Un bail rural type "9 ans" (soumis au Statut du Fermage) est conclu par acte notarié sur une surface de 11 hectares, ainsi qu'une location verbale sur une "petite" surface de 44 ares, le même jour, par le même propriétaire au profit du même locataire.

Dans le département en question, l'arrêté préfectoral fixe à 1 hectare le seuil de superficie en-deça de laquelle s'applique le régime (plus souple) des "petites parcelles". Ladite parcelle ne constitue ni un corps de ferme, ni un élément essentiel de l'exploitation du preneur. Dès lors, on peut penser que les dispositions de l'article L 411-3 du Code Rural et de la Pêche Martime s'appliquent.

Par la suite, le propriétaire délivre au locataire un congé portant sur la seule "petite" parcelle, lequel congé est délivré pour le terme de l'année culturale en cours et n'est pas motivé (puisqu'il n'a pas à l'être, selon le bailleur).

Le locataire saisit alors  le Tribunal Paritaire des Baux Ruraux en annulation du congé et en reconnaissance d'un bail de 9 ans sur la "petite" parcelle.

Le tribunal, puis la cour d'appel rejettent sa demande, en considérant que la coexistence d'un bail écrit et d'une location verbale consentis le même jour ne permet pas d'établir l'intention du bailleur de faire échapper la "petite" parcelle au statut du fermage. Le juge ajoute que "la parcelle se trouvait dans une zone partiellement urbanisée, d'où l'éventualité d'un changement de destination de la parcelle agricole, justifiant ainsi l'établissement de baux soumis à des régimes distincts".

La haute juridiction casse et annule l'arrêt au motif que le juge du second degré aurait dû "caractériser l'existence, dans les prévisions des parties, d'un projet concret de changement de destination de la parcelle, de nature à justifier la renonciation par l'exploitant agricole aux dispositions impératives du statut des baux ruraux" (Cass. 3° civ., 12 déc. 2019, n° 18-11056).

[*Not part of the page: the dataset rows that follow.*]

(* ===== verification/LabrpcTheorems.v ===== *)
(** * labrpc/labrpc.go: what a call promises

    The history of a call as the outside sees it, the invariant that ties it
    to the three goroutines behind the call, and the properties of [Call] its
    users rely on. *)

From Stdlib Require Import ZArith Lia Strings.Byte.
From stdpp Require Import base numbers strings gmap list.
From S2P Require Import Prelude Labrpc.
Local Open Scope Z_scope.

Section history.
Context {Name V : Type} `{Countable Name} `{Codec V}.
Implicit Types (w : World (Name := Name) (V := V)) (c : call (Name := Name) (V := V)).
Implicit Types (tr h : list (event (Name := Name) (V := V))).

(** ** The history of a call *)

Definition event_call (e : event (Name := Name) (V := V)) : nat :=
  match e with
  | Called k _ _ | Invoked k _ _ | HandlerReturned k _ | CallReturned k _ => k
  end.

Definition history (k : nat) tr : list event := filter (fun e => event_call e = k) tr.

Definition returned_of (e : event (Name := Name) (V := V)) : option (option V) :=
  match e with CallReturned _ r => Some r | _ => None end.

(** What happened to the call at the other side. *)
Definition work h : list event := filter (fun e => returned_of e = None) h.

(** The values [Call] returned. *)
Definition returns h : list (option V) := omap returned_of h.

(** The reply message that carries what the handler returned. *)
Definition reply_of (v : V) : replyMsg := mkReplyMsg true (default [] (encode v)).

(** The reply a goroutine of the call holds. *)
Definition proc_reply (p : proc (Name := Name)) : option replyMsg :=
  match p with
  | Finishing _ r => r
  | Delayed r | Replying r => Some r
  | _ => None
  end.

Definition holds c (r : replyMsg) : Prop :=
  c_handler c = Holding r \/ (proc_reply (c_proc c) = Some r /\ ok r = true).

(** The history that belongs to the state of the handler's goroutine. *)
Inductive work_ok (k : nat) (e : Name) (b : bytes) : handler -> list event -> Prop :=
| work_called hd v :
    hd = NoHandler \/ (exists s, hd = Dispatching s) -> encode v = Some b ->
    work_ok k e b hd [Called k e v]
| work_running s v :
    encode v = Some b -> work_ok k e b (Running s) [Called k e v; Invoked k s v]
| work_returned hd s v v' :
    hd = Holding (reply_of v') \/ hd = Drained -> encode v = Some b ->
    work_ok k e b hd [Called k e v; Invoked k s v; HandlerReturned k v'].

Record call_inv (k : nat) c h : Prop := {
  ca_work : work_ok k (endname (c_req c)) (args (c_req c)) (c_handler c) (work h);
  ca_returns : returns h = match c_caller c with Returned r => [r] | _ => [] end;
  ca_holds r : holds c r -> exists v, r = reply_of v /\ HandlerReturned k v ∈ work h;
  ca_reply r : proc_reply (c_proc c) = Some r -> ok r = true -> c_handler c = Drained;
  ca_early : match c_proc c with
             | Absent | Reading | Deciding _ => c_handler c = NoHandler
             | _ => True
             end;
  ca_true x : c_caller c = Returned (Some x) ->
    exists e v s v', h = [Called k e v; Invoked k s v; HandlerReturned k v'; CallReturned k (Some x)] /\
      decode (reply (reply_of v')) = Some x;
}.

Lemma work_app h h' : work (h ++ h') = work h ++ work h'.
Proof. apply filter_app. Qed.

Lemma returns_app h h' : returns (h ++ h') = returns h ++ returns h'.
Proof. unfold returns. by rewrite omap_app. Qed.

Ainsi, la Cour de Cassation ne s'oppose pas à l'établissement concomitant de baux soumis à des régimes différents, mais sous deux conditions :

- qu'une cause objective, étayée par des éléments concrets, justifie l'adoption d'un régime dérogatoire,

- que l'exploitant ait une parfaite connaissance de cette cause et qu'il renonce, sans équivoque, au bénéfice du statut du fermage.